I'm wondering if anyone had thought about using the latent heat holding abilities of fats to slow down the cooling effect of the water or rather allowed the solar heating time to melt the fats to a liquid then release the heat while it converted back to a solid.

My thoughts are to use cases of canning jars, stacked in various arrangements,while sitting down in the barrels full of water; to absorb the heat from the water, melting the fats , then during the night the fats revert back to their solid state warming the water backup keeping the area warm. It may just be better to burn the tallow candles than all these other steps. BUT this seems to be a better cyclic route.

Any thoughts?

Thanks
Bruce S

Amish_Fighter_Pilot:
That is an interesting line of thinking. Its sort of the opposite of the way some cooling systems are being designed now, and yet works somewhat the same way. They make ice at night and let it thaw during the day.

I would strongly recommend separating the fats from the water completely if possible.
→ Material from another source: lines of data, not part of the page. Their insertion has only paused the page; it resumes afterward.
(** *** Properties *)

(** C14: the SQLite ledger refines the in-memory one.  Over any history of
    calls whose identifiers do not collide, each call is answered by both with
    the same intent or the same error; the codec of the JSON columns is only
    assumed to read back what it wrote. *)
Theorem sqlite_ledger_refines_memory {D H} `{!DeviceReference D} `{!HubRevocation H}
    sha1 sha256_hex (ref_json : D → string) parse_ref (result_json : H → string) parse_result calls :
  (∀ d, parse_ref (ref_json d) = Ok d) → (∀ r, parse_result (result_json r) = Ok r) →
  collision_free sha1 (calls ≫= creates) →
  (run_ledger (RemovalIntentStore0 := memory sha1 sha256_hex) calls []).1 =
  (run_ledger (RemovalIntentStore0 := sqlite sha1 sha256_hex ref_json parse_ref result_json parse_result) calls []).1.
Proof.
  intros Hpr Hph Hc. set (vs := calls ≫= creates) in Hc.
  assert (∀ cs l rows, (∀ v, v ∈ cs ≫= creates → v ∈ vs) → lsim sha1 ref_json result_json vs l rows →
    (run_ledger (RemovalIntentStore0 := memory sha1 sha256_hex) cs l).1 =
    (run_ledger (RemovalIntentStore0 := sqlite sha1 sha256_hex ref_json parse_ref result_json parse_result) cs rows).1) as Hind.
  { induction cs as [|c cs IH]; intros l rows Hin Hs; [done|]. cbn [run_ledger].
    assert (∃ rows', run_ledger_call (RemovalIntentStore0 := sqlite sha1 sha256_hex ref_json parse_ref result_json parse_result) c rows =
        ((run_ledger_call (RemovalIntentStore0 := memory sha1 sha256_hex) c l).1, rows') ∧
      lsim sha1 ref_json result_json vs (run_ledger_call (RemovalIntentStore0 := memory sha1 sha256_hex) c l).2 rows')
      as (rows' & E & Hs').
    { destruct c as [v|k r now].
      - assert (v ∈ vs) as Hv by (apply Hin; rewrite bind_cons; apply elem_of_app; left; by left).
        pose proof (lsim_create sha1 sha256_hex ref_json parse_ref result_json parse_result Hpr Hph vs l rows v Hc Hv Hs) as Hx.
        cbn [run_ledger_call get_or_create memory memory_ledger].
        by destruct (mled_get_or_create sha1 sha256_hex v l).
      - pose proof (lsim_mark sha1 ref_json parse_ref result_json parse_result Hpr Hph vs l rows k r now Hs) as Hx.
        cbn [run_ledger_call mark_hub_committed memory memory_ledger].
        by destruct (mled_mark_hub_committed k r now l). }
    rewrite E. destruct (run_ledger_call c l) as [x l'] eqn:El. cbn [fst snd] in *.
    assert (∀ v, v ∈ cs ≫= creates → v ∈ vs) as Hin'.
    { intros v Hv. apply Hin. rewrite bind_cons. apply elem_of_app. by right. }
    specialize (IH l' rows' Hin' Hs').
    destruct (run_ledger cs l') as [xs l2], (run_ledger cs rows') as [ys r2]. cbn [fst] in *. by f_equal. }
  apply Hind; [done|]. split_and!; [done|split; [constructor|]|]; intros k i Hki; by apply not_elem_of_nil in Hki.
Qed.

(** Plain references and results, for the witnesses. *)
Definition plain_ref : DeviceReference string := {|
  device_instance_id := id; owner_domain_id := λ _, "owner-1"; owner_domain_generation := λ _, 1%Z;
  claim_generation := λ _, 3%Z; trust_epoch := λ _, 4%Z |}.
Definition plain_result : HubRevocation string := {|
  hub_outcome := id; hub_command_id_of := id; hub_event_id := λ _, Some "event" |}.
#[local] Existing Instance plain_ref.
#[local] Existing Instance plain_result.

Definition sample_values (request : string) (t : Z) : intent_values string :=
  mkValues request "owner-1" "device-1" "ectrl-0" "eidolon-local-api" 0 "ctx" "ctx" "owner-removed" t.
(** A stand-in for SHA-1: a polynomial of the bytes, in twenty bytes. *)
Definition poly_digest (l : bytes) : bytes :=
  let h := fold_left (λ a c, N.land (a * 5 + N_of_ascii c) 65535)%N l 7%N in
  concat (replicate 10 [ascii_of_N (N.shiftr h 8); ascii_of_N (N.land h 255)]).
Definition sample_ledger_calls : list (ledger_call (D := string) (H := string)) :=
  [LCreate (sample_values "r1" 5); LCreate (sample_values "r2" 6);
   LCommit (values_intent_id poly_digest (sample_values "r1" 5)) "revoked" 7;
   LCreate (sample_values "r1" 8); LCommit "none" "revoked" 9].

Lemma sqlite_ledger_refines_memory_witness :
  let answers store := (run_ledger (RemovalIntentStore0 := store) sample_ledger_calls []).1 in
  answers (memory poly_digest string_of_list_ascii) =
  (run_ledger (RemovalIntentStore0 := sqlite poly_digest string_of_list_ascii id Ok id Ok) sample_ledger_calls []).1.
Proof.
  apply sqlite_ledger_refines_memory; [done|done|].
  assert (Forall (λ v, Forall (λ w, (0 ≤ v.(v_controller_reset_epoch))%Z ∧
    (values_intent_id poly_digest v = values_intent_id poly_digest w →
      v.(v_owner_domain_id) = w.(v_owner_domain_id) ∧ v.(v_ingress_request_id) = w.(v_ingress_request_id)) ∧
    (make_hub_command_id poly_digest (values_intent_id poly_digest v) v.(v_device_ref) =
     make_hub_command_id poly_digest (values_intent_id poly_digest w) w.(v_device_ref) →
      values_intent_id poly_digest v = values_intent_id poly_digest w))
    (sample_ledger_calls ≫= creates)) (sample_ledger_calls ≫= creates)) as Hall.
  { apply (bool_decide_unpack _). vm_compute. exact I. }
  intros v w Hv Hw. rewrite Forall_forall in Hall. specialize (Hall v Hv). rewrite Forall_forall in Hall. auto.
Defined.

(** A removal request means one thing for ever.  Once a request of an
    Owner was accepted, then after any further history a call with the same
    identity either returns an intent with the same target, Controller,
    context, reason and Hub command, and with the Hub result recorded since, or
    is refused; it leaves the ledger as it was.  The same content is always
    accepted again; content that differs anywhere, the bytes of the
    authorization context included, never is. *)
Theorem removal_request_frozen {D H} `{!DeviceReference D} `{!HubRevocation H}
    sha1 sha256_hex (calls calls' : list (ledger_call (D := D) (H := H))) v w i :
  let create := mled_get_or_create (H := H) sha1 sha256_hex in
  let run cs l := (run_ledger (RemovalIntentStore0 := memory sha1 sha256_hex) cs l).2 in
  (create v (run calls [])).1 = Ok i →
  values_intent_id sha1 w = values_intent_id sha1 v →
  let l' := run calls' (create v (run calls [])).2 in
  (create w l').2 = l' ∧ (∀ j, (create w l').1 = Ok j → frozen i j) ∧
  ((∃ j, (create w l').1 = Ok j) ↔ hash_ok sha256_hex w = true ∧ same_request v w).
Proof.
  intros create run Hi Hid l'. apply (create_again sha1 sha256_hex v i (run calls [])); [done| |done].
  assert (ledger_wf sha1 (run calls [])) as Hw.
  { apply history_keeps. split; [constructor|]. intros k x Hx. by apply not_elem_of_nil in Hx. }
  apply history_keeps. by apply create_keeps.
Qed.

Lemma removal_request_frozen_witness :
  let create := mled_get_or_create (H := string) poly_digest string_of_list_ascii in
  let v := sample_values "r1" 5 in
  let l' := (run_ledger (RemovalIntentStore0 := memory poly_digest string_of_list_ascii)
    [LCommit (values_intent_id poly_digest v) "revoked" 7] (create v []).2).2 in
  (∃ j, (create (sample_values "r1" 9) l').1 = Ok j) ∧
  (∀ w, values_intent_id poly_digest w = values_intent_id poly_digest v →
    w.(v_context_json) ≠ v.(v_context_json) → ¬ ∃ j, (create w l').1 = Ok j).
Proof.
  assert ((mled_get_or_create (H := string) poly_digest string_of_list_ascii (sample_values "r1" 5) []).1 =
    Ok (new_intent poly_digest (sample_values "r1" 5))) as Hc by (vm_compute; reflexivity).
  assert (values_intent_id poly_digest (sample_values "r1" 9) = values_intent_id poly_digest (sample_values "r1" 5))
    as Hid by (vm_compute; reflexivity).
  cbv zeta. split.
  - apply (removal_request_frozen (D := string) (H := string) poly_digest string_of_list_ascii []
      [LCommit (values_intent_id poly_digest (sample_values "r1" 5)) "revoked" 7] _ _ _ Hc Hid).
    split; [vm_compute; reflexivity|]. by repeat split.
  - intros w Hw Hne Hex.
    apply (removal_request_frozen (D := string) (H := string) poly_digest string_of_list_ascii []
      [LCommit (values_intent_id poly_digest (sample_values "r1" 5)) "revoked" 7] _ _ _ Hc Hw) in Hex
      as (_ & _ & _ & _ & _ & _ & _ & He). exact (Hne He).
Defined.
They should be able to share heat across a radiator or something, but mixing them together is a recipe for unwanted anaerobic bacteria(and the smell associated with it).

MattM:
Is this to hold thermal heat from the day-time into the night?  (Because sunlight is already at a premium during the day on quite a few winter days.)

It would probably work through the fall until the real cold sets in and then you can burn the fat when sunlight isn't so abundant.

I can't help but to think getting heat into the system is much easier than a recovery system.  Once the cooled down grease coagulates and shields the remaining liquid from exchanging heat, then what?

Amish_Fighter_Pilot:
They make blender blade attachments that fit right on jars. Maybe he can rig some of them up as low-speed agitators?

electrondady1:
your making the supposition that animal fat can retain its heat energy longer that an equal mass of other material ? how does that work?